Stored data:
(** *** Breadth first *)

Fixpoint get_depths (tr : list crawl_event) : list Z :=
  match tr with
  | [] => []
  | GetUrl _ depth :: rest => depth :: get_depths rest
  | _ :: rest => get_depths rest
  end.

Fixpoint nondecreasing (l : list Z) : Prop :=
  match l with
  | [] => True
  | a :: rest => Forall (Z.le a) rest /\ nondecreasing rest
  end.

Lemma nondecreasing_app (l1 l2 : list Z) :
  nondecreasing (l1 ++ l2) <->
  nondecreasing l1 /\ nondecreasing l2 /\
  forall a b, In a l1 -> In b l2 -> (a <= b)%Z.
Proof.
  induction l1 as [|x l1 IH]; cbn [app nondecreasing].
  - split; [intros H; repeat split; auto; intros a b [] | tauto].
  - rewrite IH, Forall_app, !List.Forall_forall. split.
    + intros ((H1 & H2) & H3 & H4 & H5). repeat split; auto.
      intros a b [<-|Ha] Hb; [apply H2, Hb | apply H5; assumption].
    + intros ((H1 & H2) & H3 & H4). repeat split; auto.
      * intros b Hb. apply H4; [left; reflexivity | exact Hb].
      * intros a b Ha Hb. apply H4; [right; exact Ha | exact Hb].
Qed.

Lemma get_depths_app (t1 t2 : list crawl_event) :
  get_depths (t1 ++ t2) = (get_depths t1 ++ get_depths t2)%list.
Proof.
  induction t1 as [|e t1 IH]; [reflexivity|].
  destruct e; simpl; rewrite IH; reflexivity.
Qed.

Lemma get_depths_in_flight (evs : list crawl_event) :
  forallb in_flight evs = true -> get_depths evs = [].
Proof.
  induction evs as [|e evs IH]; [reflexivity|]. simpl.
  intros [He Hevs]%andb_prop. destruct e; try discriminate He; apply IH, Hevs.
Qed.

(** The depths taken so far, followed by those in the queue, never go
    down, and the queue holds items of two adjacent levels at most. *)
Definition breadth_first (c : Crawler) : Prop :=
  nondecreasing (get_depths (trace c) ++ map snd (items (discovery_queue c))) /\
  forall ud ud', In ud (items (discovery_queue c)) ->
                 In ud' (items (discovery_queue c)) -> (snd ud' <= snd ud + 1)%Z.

...

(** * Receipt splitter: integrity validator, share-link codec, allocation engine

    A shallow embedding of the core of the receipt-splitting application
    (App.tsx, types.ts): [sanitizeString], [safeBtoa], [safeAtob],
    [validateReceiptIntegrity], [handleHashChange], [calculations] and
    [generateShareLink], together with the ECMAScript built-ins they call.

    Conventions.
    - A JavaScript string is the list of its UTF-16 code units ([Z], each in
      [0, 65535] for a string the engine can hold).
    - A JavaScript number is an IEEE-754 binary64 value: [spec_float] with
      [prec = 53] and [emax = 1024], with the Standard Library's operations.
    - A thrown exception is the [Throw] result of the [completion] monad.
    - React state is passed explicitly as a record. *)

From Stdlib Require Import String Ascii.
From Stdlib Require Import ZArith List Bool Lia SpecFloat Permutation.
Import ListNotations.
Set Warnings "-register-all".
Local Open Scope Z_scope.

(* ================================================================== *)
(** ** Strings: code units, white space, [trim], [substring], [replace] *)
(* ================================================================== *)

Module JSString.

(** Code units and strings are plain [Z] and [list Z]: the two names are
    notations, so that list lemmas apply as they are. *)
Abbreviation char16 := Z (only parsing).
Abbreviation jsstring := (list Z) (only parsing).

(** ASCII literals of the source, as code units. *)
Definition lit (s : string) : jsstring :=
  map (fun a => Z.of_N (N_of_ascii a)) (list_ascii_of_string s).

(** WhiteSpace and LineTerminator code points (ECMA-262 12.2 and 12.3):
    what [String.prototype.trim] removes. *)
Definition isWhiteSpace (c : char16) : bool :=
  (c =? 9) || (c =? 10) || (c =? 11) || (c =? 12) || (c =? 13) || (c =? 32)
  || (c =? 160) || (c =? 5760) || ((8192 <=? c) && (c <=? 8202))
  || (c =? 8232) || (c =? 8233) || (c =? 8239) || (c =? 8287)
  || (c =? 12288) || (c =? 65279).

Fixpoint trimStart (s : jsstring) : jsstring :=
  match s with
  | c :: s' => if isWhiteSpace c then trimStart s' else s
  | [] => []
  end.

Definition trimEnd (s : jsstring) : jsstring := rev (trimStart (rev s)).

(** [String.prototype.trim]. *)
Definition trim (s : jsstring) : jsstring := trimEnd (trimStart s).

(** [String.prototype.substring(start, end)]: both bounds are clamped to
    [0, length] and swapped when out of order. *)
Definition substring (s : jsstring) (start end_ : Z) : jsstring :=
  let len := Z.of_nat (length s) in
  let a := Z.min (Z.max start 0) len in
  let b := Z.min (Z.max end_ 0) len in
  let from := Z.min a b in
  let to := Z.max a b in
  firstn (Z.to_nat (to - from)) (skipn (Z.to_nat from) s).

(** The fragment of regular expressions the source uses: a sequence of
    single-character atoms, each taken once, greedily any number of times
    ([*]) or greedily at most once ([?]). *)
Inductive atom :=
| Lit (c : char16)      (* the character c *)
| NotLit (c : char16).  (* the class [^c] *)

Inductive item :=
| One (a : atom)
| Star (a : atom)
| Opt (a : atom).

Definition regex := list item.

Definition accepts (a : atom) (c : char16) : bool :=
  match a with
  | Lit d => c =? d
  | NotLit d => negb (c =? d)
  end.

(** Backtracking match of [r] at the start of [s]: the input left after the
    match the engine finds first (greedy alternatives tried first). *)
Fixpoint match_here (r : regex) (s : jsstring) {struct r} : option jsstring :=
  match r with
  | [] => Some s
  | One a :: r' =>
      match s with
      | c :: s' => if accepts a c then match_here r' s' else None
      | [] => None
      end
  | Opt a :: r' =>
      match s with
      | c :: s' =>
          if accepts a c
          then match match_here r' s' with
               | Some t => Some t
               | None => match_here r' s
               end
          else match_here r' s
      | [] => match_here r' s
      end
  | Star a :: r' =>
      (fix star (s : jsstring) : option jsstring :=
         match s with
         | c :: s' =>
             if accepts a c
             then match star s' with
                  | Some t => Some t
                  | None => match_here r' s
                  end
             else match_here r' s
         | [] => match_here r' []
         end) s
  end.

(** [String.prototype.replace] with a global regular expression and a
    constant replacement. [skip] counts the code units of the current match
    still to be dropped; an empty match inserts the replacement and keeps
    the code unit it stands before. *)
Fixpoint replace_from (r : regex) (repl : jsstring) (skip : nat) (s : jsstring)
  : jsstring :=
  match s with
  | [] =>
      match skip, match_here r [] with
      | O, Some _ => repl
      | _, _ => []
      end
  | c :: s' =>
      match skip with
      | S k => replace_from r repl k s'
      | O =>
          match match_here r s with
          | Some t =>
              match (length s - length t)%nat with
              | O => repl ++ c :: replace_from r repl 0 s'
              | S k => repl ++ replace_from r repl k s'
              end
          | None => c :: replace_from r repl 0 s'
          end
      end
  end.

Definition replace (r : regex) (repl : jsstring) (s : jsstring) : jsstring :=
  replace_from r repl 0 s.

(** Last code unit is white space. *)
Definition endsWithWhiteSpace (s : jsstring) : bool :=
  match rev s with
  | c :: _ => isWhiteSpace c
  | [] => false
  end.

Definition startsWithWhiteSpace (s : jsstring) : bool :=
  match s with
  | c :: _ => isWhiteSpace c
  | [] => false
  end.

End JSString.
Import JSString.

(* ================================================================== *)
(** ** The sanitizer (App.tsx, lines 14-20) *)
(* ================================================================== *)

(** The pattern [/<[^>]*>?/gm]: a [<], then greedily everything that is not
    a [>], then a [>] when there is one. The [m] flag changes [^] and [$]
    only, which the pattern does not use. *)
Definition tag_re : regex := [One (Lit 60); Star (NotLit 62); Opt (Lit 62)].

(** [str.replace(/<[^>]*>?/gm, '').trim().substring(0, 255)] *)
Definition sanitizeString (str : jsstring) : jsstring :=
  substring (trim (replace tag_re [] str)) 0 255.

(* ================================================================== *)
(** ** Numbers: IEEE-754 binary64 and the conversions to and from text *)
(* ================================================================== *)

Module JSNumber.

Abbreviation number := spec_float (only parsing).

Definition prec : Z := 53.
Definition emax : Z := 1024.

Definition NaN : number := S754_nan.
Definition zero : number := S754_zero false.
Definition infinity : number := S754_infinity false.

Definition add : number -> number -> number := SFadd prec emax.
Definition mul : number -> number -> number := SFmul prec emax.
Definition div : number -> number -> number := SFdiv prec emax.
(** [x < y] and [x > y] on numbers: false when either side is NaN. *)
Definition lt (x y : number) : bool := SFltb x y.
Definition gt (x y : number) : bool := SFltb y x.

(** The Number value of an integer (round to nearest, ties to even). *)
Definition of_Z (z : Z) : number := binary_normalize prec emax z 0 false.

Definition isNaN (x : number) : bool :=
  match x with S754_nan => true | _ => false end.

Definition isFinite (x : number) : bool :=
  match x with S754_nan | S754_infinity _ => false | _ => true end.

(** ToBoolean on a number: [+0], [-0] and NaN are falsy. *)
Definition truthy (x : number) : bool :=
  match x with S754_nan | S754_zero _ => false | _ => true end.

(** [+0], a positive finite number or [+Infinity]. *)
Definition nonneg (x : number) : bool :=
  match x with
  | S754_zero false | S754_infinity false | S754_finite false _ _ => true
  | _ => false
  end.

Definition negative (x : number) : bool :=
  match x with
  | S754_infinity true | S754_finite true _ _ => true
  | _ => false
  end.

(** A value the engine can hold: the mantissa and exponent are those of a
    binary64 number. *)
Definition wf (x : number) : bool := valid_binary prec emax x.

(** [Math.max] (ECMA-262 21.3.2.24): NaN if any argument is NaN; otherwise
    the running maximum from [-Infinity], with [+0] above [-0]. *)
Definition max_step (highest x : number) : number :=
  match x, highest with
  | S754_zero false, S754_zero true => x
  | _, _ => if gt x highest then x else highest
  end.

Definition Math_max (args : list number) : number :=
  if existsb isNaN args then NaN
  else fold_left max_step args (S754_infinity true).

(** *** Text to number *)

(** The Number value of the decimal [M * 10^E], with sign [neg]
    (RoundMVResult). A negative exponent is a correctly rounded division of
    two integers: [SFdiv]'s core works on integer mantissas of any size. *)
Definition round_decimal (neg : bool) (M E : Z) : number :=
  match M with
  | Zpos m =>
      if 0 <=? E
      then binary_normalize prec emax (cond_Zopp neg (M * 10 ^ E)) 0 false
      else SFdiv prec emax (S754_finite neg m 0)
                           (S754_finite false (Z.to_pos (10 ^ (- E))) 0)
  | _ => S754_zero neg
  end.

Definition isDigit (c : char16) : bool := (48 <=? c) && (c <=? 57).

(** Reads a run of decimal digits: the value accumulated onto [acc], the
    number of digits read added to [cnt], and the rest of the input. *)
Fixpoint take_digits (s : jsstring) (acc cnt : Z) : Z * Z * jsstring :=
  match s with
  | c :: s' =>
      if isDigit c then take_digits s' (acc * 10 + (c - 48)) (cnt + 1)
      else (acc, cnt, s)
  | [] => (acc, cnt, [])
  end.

### About this exercise
Look above for the line holding "Definition mul : number". Print it and every line after it, exactly, through the line holding "Definition lt (x".

### Reply
Definition mul : number -> number -> number := SFmul prec emax.
Definition div : number -> number -> number := SFdiv prec emax.
(** [x < y] and [x > y] on numbers: false when either side is NaN. *)
Definition lt (x y : number) : bool := SFltb x y.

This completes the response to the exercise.